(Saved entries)
━━━━━━

(** Linking an allocated element after the last cell. *)
Lemma link_last h f ps l e k x (b : bool) lst :
  NoDup ps → seg h f ps l None → l ≠ [] →
  e ∉ ps → h !! e = Some (Elem x k None) →
  dom h = {[e]} ∪ list_to_set ps →
  lst = (if b then None else list.last ps) →
  matches
    ((l0 ← gets last; lp ← ptr l0;
      set_next lp (Some e) ;; set_last (Some e)) (LState h f lst))
    (if b then Fault NullDeref else Ok (tt, Spec.AList (l ++ [(k, x)]) false)).
Proof.
  intros Hnd Hseg Hne He Hx Hdom ->. destruct b; [done|].
  destruct l as [|[k' x'] l' _] using rev_ind; [done|]. clear Hne.
  apply seg_snoc_inv in Hseg as (ps' & r & -> & Hlen & Hseg & Hr).
  rewrite list_last_snoc. unfold matches.
  apply list.NoDup_app in Hnd as (Hnd & Hdisj & _).
  rewrite elem_of_app, list_elem_of_singleton in He.
  assert (r ∉ ps') as Hrps
    by (intros Hin; apply (Hdisj _ Hin), list_elem_of_singleton; done).
  assert (r ≠ e) as Hre by naive_solver.
  eexists. split.
  { mrun. mrun. mrun by (apply set_next_Ok, Hr). done. }
  exists ((ps' ++ [r]) ++ [e]). simpl. split_and!.
  - apply list.NoDup_app. split_and!; [|set_solver|apply NoDup_singleton].
    apply list.NoDup_app. split_and!; [done|set_solver|apply NoDup_singleton].
  - apply seg_snoc.
    + apply seg_snoc; [by apply seg_insert|]. by rewrite lookup_insert_eq.
    + rewrite lookup_insert_ne; done.
  - rewrite dom_insert_L, Hdom, !list_to_set_app_L. set_solver.
  - by rewrite list_last_snoc.
  - done.
Qed.

(** Allocation keeps the representation, and gives a cell outside it. *)
Lemma alloc_spec s a x k :
  repr s a →
  ∃ e ps, new_ListElement x k s
       = Ok (e, LState (<[e := Elem x k None]> (cells s)) (first s) (last s))
    ∧ NoDup ps ∧ (e ∉ ps)
    ∧ seg (<[e := Elem x k None]> (cells s)) (first s) ps (Spec.elems a) None
    ∧ dom (<[e := Elem x k None]> (cells s)) = {[e]} ∪ list_to_set ps
    ∧ last s = (if Spec.last_null a then None else list.last ps)
    ∧ (Spec.last_null a = true → ps ≠ []).
Proof.
  intros (ps & Hnd & Hseg & Hdom & Hlast & Hnull).
  set (e := fresh (dom (cells s))).
  assert (e ∉ ps) as He.
  { intros Hin. apply (is_fresh (dom (cells s))). fold e. rewrite Hdom.
    by apply elem_of_list_to_set. }
  exists e, ps. split_and!; try done.
  - by apply seg_insert.
  - by rewrite dom_insert_L, Hdom.
Qed.

(** The list with the single allocated element. *)
Lemma repr_single (h : gmap loc (ListElement A)) e k x :
  h !! e = Some (Elem x k None) → dom h = {[e]} →
  repr (LState h (Some e) (Some e)) (Spec.AList [(k, x)] false).
Proof.
  intros He Hdom. exists [e]. simpl. split_and!; try done.
  - apply NoDup_singleton.
  - eauto.
  - rewrite Hdom. set_solver.
Qed.

Lemma IsEmpty_seg h f ps l lst :
  seg h f ps l None →
  IsEmpty (LState h f lst)
  = Ok (match l with [] => true | _ => false end, LState h f lst : List_ A).
Proof.
  intros Hseg%seg_nonempty. unfold IsEmpty, gets. simpl.
  destruct l; case_bool_decide; naive_solver.
Qed.

Lemma push_back_matches s a x k :
  repr s a →
  matches
    ((element ← new_ListElement x k;
      e ← IsEmpty;
      if (e : bool) then set_first (Some element) ;; set_last (Some element)
      else l ← gets last; lp ← ptr l;
           set_next lp (Some element) ;; set_last (Some element)) s)
    (a' ← Spec.push_back k x a; Ok (tt, a')).
Proof.
  intros (e & ps & Hnew & Hnd & He & Hseg & Hdom & Hlast & Hnull)%(alloc_spec _ _ x k).
  rewrite (M_bind_step _ _ _ _ _ Hnew). clear Hnew.
  mrun by (eapply IsEmpty_seg, Hseg).
  unfold Spec.push_back. destruct (Spec.elems a) as [|kx l] eqn:Hl.
  - simpl. eexists. split; [reflexivity|].
    destruct ps; [|done]. simpl. apply repr_single; [by rewrite lookup_insert_eq|].
    rewrite Hdom. set_solver.
  - replace (a' ← _; Ok (tt, a')) with
      (if Spec.last_null a then Fault NullDeref
       else Ok (tt, Spec.AList ((kx :: l) ++ [(k, x)]) false))
      by (by destruct (Spec.last_null a)).
    eapply link_last; try done. by rewrite lookup_insert_eq.
Qed.

Lemma Append_matches s a x :
  repr s a → matches (Append x s) (a' ← Spec.Append x a; Ok (tt, a')).
Proof. apply push_back_matches. Qed.

(** Putting the allocated element in front. *)
Lemma link_first h f ps l e k x lst (b : bool) :
  NoDup ps → seg h f ps l None → e ∉ ps → h !! e = Some (Elem x k None) →
  dom h = {[e]} ∪ list_to_set ps → l ≠ [] →
  lst = (if b then None else list.last ps) →
  matches ((set_next e f ;; set_first (Some e)) (LState h f lst))
          (Ok (tt, Spec.AList ((k, x) :: l) b)).
Proof.
  intros Hnd Hseg He Hx Hdom Hl ->. eexists. split.
  { mrun by (apply set_next_Ok, Hx). reflexivity. }
  exists (e :: ps). simpl. split_and!; try done.
  - by apply list.NoDup_cons.
  - exists f. rewrite lookup_insert_eq. split; [done|]. by apply seg_insert.
  - rewrite dom_insert_L, Hdom. set_solver.
  - destruct ps; [|done]. by destruct l.
Qed.

Lemma Prepend_matches s a x :
  repr s a → matches (Prepend x s) (Ok (tt, Spec.Prepend x a)).
Proof.
  intros (e & ps & Hnew & Hnd & He & Hseg & Hdom & Hlast & Hnull)%(alloc_spec _ _ x 0).
  unfold Prepend. rewrite (M_bind_step _ _ _ _ _ Hnew). clear Hnew.
  mrun by (eapply IsEmpty_seg, Hseg).
  unfold Spec.Prepend, Spec.mk, Spec.IsEmpty.
  destruct (Spec.elems a) as [|kx l] eqn:Hl.
  - rewrite andb_false_r. simpl. eexists. split; [reflexivity|].
    destruct ps; [|done]. simpl. apply repr_single; [by rewrite lookup_insert_eq|].
    rewrite Hdom. set_solver.
  - rewrite andb_true_r. mrun. eapply link_first; try done.
    by rewrite lookup_insert_eq.
Qed.

Lemma size_cells (h : gmap loc (ListElement A)) ps :
  NoDup ps → dom h = list_to_set ps → size h = length ps.
Proof. intros Hnd Hdom. by rewrite <- size_dom, Hdom, size_list_to_set. Qed.

Lemma SortedRemove_matches s a :
  repr s a → matches (SortedRemove s) (Ok (Spec.SortedRemove a)).
Proof.
  destruct s as [h f lst]. intros (ps & Hnd & Hseg & Hdom & Hlast & Hnull).
  unfold SortedRemove, Spec.SortedRemove. simpl in *. mrun by (eapply IsEmpty_seg, Hseg).
  destruct (Spec.elems a) as [|[k x] l] eqn:Hl.
  { eexists. split; [reflexivity|]. exists ps. rewrite Hl. done. }
  destruct ps as [|r ps]; [done|]. destruct Hseg as (-> & n & Hr & Hseg).
  apply list.NoDup_cons in Hnd as [Hrps Hnd].
  mrun. simpl. mrun. mrun by (apply cell_Ok, Hr). simpl.
  assert (dom (delete r h) = list_to_set ps) as Hdom'.
  { rewrite dom_delete_L, Hdom. set_solver. }
  pose proof (seg_length _ _ _ _ _ Hseg) as Hlen.
  assert (Some r = lst ↔ Spec.last_null a = false ∧ ps = []) as Hone.
  { rewrite Hlast. destruct (Spec.last_null a); [naive_solver|].
    destruct ps as [|r' ps' _] using rev_ind; [naive_solver|].
    rewrite app_comm_cons, list_last_snoc. split; [intros [= <-]|].
    - destruct Hrps. set_solver.
    - intros [_ ?]. by destruct ps'. }
  case_bool_decide as Hd.
  - apply Hone in Hd as [Hn ->]. destruct l; [|done].
    eexists. split; [reflexivity|]. exists []. simpl.
    split_and!; done.
  - eexists. split; [reflexivity|]. exists ps. simpl. split_and!; try done.
    + by apply seg_delete.
    + destruct l, ps; try done; simpl.
      destruct (Spec.last_null a); naive_solver.
    + destruct l; [done|]. by destruct ps.
Qed.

━━━━━━

■ How to complete this task
Taking the line with "assert (e ∉ ps) as He." as the first and the line with "Proof. apply push_back_matches. Qed." as the last, retype that stretch of the data above exactly, with no other lines.

■ Answer for this exercise
  assert (e ∉ ps) as He.
  { intros Hin. apply (is_fresh (dom (cells s))). fold e. rewrite Hdom.
    by apply elem_of_list_to_set. }
  exists e, ps. split_and!; try done.
  - by apply seg_insert.
  - by rewrite dom_insert_L, Hdom.
Qed.

(** The list with the single allocated element. *)
Lemma repr_single (h : gmap loc (ListElement A)) e k x :
  h !! e = Some (Elem x k None) → dom h = {[e]} →
  repr (LState h (Some e) (Some e)) (Spec.AList [(k, x)] false).
Proof.
  intros He Hdom. exists [e]. simpl. split_and!; try done.
  - apply NoDup_singleton.
  - eauto.
  - rewrite Hdom. set_solver.
Qed.

Lemma IsEmpty_seg h f ps l lst :
  seg h f ps l None →
  IsEmpty (LState h f lst)
  = Ok (match l with [] => true | _ => false end, LState h f lst : List_ A).
Proof.
  intros Hseg%seg_nonempty. unfold IsEmpty, gets. simpl.
  destruct l; case_bool_decide; naive_solver.
Qed.

Lemma push_back_matches s a x k :
  repr s a →
  matches
    ((element ← new_ListElement x k;
      e ← IsEmpty;
      if (e : bool) then set_first (Some element) ;; set_last (Some element)
      else l ← gets last; lp ← ptr l;
           set_next lp (Some element) ;; set_last (Some element)) s)
    (a' ← Spec.push_back k x a; Ok (tt, a')).
Proof.
  intros (e & ps & Hnew & Hnd & He & Hseg & Hdom & Hlast & Hnull)%(alloc_spec _ _ x k).
  rewrite (M_bind_step _ _ _ _ _ Hnew). clear Hnew.
  mrun by (eapply IsEmpty_seg, Hseg).
  unfold Spec.push_back. destruct (Spec.elems a) as [|kx l] eqn:Hl.
  - simpl. eexists. split; [reflexivity|].
    destruct ps; [|done]. simpl. apply repr_single; [by rewrite lookup_insert_eq|].
    rewrite Hdom. set_solver.
  - replace (a' ← _; Ok (tt, a')) with
      (if Spec.last_null a then Fault NullDeref
       else Ok (tt, Spec.AList ((kx :: l) ++ [(k, x)]) false))
      by (by destruct (Spec.last_null a)).
    eapply link_last; try done. by rewrite lookup_insert_eq.
Qed.

Lemma Append_matches s a x :
  repr s a → matches (Append x s) (a' ← Spec.Append x a; Ok (tt, a')).
Proof. apply push_back_matches. Qed.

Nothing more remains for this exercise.